─── Input data ───

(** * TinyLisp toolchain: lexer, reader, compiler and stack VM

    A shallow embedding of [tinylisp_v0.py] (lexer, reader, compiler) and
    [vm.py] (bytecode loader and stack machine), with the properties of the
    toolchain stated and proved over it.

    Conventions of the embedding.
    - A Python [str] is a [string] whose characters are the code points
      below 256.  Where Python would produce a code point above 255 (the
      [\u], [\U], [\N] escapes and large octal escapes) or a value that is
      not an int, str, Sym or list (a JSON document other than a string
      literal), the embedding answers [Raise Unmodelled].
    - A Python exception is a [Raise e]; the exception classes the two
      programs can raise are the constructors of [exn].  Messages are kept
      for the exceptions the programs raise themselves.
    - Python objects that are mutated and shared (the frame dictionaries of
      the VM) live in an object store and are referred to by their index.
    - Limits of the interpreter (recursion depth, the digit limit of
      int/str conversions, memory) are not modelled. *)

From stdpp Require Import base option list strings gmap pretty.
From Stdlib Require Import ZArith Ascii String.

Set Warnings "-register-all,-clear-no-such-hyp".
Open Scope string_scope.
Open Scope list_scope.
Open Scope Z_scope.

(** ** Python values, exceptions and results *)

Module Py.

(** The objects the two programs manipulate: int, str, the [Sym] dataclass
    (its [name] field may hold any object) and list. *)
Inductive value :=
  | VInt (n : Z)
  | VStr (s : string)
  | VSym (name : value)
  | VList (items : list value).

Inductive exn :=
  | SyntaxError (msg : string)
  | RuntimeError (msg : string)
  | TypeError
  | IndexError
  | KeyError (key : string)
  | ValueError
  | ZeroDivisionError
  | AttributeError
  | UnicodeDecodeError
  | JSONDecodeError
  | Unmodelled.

───
─── Input data ───

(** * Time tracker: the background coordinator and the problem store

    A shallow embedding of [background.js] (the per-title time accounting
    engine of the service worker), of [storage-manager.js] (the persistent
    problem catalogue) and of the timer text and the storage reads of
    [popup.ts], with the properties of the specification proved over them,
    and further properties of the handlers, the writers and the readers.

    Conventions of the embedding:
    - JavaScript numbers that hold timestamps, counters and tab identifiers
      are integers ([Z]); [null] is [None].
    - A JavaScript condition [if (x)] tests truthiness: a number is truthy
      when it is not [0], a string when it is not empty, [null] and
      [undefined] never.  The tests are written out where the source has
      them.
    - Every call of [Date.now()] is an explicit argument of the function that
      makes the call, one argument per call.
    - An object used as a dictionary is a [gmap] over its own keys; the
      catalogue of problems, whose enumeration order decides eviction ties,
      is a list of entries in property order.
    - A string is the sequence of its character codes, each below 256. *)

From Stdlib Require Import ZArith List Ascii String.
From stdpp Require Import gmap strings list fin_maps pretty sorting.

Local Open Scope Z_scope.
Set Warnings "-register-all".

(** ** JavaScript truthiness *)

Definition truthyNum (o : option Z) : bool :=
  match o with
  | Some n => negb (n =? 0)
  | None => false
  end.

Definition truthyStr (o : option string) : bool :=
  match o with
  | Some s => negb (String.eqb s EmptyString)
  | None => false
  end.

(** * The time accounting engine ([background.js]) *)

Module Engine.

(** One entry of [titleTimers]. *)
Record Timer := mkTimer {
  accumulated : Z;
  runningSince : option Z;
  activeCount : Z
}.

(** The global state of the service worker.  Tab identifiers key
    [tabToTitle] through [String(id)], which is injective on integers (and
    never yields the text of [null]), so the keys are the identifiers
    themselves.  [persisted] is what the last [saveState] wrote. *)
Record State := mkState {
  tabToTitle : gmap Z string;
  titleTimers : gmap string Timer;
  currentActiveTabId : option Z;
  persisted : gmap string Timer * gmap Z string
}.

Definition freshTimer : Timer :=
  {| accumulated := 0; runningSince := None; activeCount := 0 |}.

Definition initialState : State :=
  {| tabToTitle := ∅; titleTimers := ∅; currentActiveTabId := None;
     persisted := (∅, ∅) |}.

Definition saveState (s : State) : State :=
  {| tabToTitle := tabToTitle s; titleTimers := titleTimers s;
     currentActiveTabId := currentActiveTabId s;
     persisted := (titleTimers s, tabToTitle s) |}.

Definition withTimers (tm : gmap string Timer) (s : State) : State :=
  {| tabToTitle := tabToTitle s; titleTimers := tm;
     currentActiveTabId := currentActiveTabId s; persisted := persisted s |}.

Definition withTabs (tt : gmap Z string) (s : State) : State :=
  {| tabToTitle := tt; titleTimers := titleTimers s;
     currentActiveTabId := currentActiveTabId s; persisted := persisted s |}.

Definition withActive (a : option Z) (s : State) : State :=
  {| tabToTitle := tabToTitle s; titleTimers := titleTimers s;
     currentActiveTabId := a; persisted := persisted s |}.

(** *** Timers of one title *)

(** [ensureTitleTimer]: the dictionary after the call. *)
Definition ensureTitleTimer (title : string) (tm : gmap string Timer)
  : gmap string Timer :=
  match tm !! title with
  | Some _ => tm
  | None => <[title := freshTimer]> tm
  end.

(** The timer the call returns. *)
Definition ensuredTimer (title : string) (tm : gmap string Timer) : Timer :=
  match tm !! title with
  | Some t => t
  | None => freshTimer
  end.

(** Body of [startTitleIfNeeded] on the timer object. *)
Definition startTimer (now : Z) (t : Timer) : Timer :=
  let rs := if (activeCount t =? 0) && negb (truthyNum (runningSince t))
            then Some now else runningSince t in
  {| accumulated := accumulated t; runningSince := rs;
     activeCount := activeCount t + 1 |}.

───
─── Input data ───

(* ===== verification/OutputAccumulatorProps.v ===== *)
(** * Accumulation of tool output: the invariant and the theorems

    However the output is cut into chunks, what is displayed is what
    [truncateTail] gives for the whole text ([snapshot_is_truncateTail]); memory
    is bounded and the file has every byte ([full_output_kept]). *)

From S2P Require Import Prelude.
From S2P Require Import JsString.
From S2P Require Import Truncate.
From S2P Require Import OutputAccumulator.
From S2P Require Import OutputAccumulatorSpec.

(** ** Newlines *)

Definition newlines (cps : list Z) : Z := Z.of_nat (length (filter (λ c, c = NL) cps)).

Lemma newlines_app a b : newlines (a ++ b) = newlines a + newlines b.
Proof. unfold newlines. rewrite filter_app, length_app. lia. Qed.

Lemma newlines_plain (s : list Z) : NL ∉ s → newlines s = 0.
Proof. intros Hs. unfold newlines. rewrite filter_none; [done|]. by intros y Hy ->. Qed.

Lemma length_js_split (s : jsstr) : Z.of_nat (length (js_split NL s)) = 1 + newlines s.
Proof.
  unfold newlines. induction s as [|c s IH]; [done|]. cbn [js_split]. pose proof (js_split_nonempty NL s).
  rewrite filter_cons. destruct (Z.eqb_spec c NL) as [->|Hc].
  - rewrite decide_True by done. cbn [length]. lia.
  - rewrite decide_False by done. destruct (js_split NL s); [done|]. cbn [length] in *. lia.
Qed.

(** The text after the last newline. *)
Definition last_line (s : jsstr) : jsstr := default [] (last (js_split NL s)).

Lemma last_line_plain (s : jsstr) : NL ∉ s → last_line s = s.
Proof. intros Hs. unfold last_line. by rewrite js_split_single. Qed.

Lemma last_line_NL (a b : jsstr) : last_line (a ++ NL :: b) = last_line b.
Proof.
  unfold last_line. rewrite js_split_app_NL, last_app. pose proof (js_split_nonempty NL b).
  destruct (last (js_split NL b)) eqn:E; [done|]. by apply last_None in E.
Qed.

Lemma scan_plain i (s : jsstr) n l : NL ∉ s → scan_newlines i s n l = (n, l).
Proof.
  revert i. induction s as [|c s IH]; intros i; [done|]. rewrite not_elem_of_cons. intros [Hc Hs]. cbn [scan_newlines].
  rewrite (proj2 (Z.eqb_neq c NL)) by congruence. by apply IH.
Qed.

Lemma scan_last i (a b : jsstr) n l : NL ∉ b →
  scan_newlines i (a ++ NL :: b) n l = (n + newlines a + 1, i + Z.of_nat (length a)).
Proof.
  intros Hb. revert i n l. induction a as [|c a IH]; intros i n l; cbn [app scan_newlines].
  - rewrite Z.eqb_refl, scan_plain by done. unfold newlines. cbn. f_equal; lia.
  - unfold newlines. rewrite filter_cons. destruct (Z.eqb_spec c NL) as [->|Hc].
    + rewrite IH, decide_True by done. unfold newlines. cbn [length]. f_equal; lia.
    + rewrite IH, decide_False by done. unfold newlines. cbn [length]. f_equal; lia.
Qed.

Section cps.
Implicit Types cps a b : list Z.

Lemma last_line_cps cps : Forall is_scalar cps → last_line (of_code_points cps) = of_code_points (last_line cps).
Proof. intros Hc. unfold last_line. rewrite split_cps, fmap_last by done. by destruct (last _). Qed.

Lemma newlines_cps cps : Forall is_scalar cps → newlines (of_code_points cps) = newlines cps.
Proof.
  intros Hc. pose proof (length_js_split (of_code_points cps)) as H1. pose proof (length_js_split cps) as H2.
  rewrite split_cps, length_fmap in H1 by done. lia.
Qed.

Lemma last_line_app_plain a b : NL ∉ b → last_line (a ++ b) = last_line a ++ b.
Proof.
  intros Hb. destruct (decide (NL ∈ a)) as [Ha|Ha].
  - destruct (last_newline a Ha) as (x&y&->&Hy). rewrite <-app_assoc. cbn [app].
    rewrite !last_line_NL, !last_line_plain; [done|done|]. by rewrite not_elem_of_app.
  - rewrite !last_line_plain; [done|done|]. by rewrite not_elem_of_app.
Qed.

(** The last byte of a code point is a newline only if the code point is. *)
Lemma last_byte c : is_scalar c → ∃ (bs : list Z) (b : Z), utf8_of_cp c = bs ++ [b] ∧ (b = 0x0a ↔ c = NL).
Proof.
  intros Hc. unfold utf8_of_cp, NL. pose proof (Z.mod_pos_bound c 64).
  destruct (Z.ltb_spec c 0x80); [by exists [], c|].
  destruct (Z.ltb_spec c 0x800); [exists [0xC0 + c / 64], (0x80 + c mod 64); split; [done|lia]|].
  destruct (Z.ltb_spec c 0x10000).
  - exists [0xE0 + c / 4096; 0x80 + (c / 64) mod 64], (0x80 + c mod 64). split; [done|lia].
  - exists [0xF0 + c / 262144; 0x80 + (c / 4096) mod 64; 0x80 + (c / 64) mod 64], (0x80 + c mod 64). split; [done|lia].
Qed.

───

**What to work on:**
Given the records above, return exactly the lines starting at the line containing "negb (n =? 0)" and ending at the line containing "titleTimers : gmap string Timer;", including both.

**Written answer:**
  | Some n => negb (n =? 0)
  | None => false
  end.

Definition truthyStr (o : option string) : bool :=
  match o with
  | Some s => negb (String.eqb s EmptyString)
  | None => false
  end.

(** * The time accounting engine ([background.js]) *)

Module Engine.

(** One entry of [titleTimers]. *)
Record Timer := mkTimer {
  accumulated : Z;
  runningSince : option Z;
  activeCount : Z
}.

(** The global state of the service worker.  Tab identifiers key
    [tabToTitle] through [String(id)], which is injective on integers (and
    never yields the text of [null]), so the keys are the identifiers
    themselves.  [persisted] is what the last [saveState] wrote. *)
Record State := mkState {
  tabToTitle : gmap Z string;
  titleTimers : gmap string Timer;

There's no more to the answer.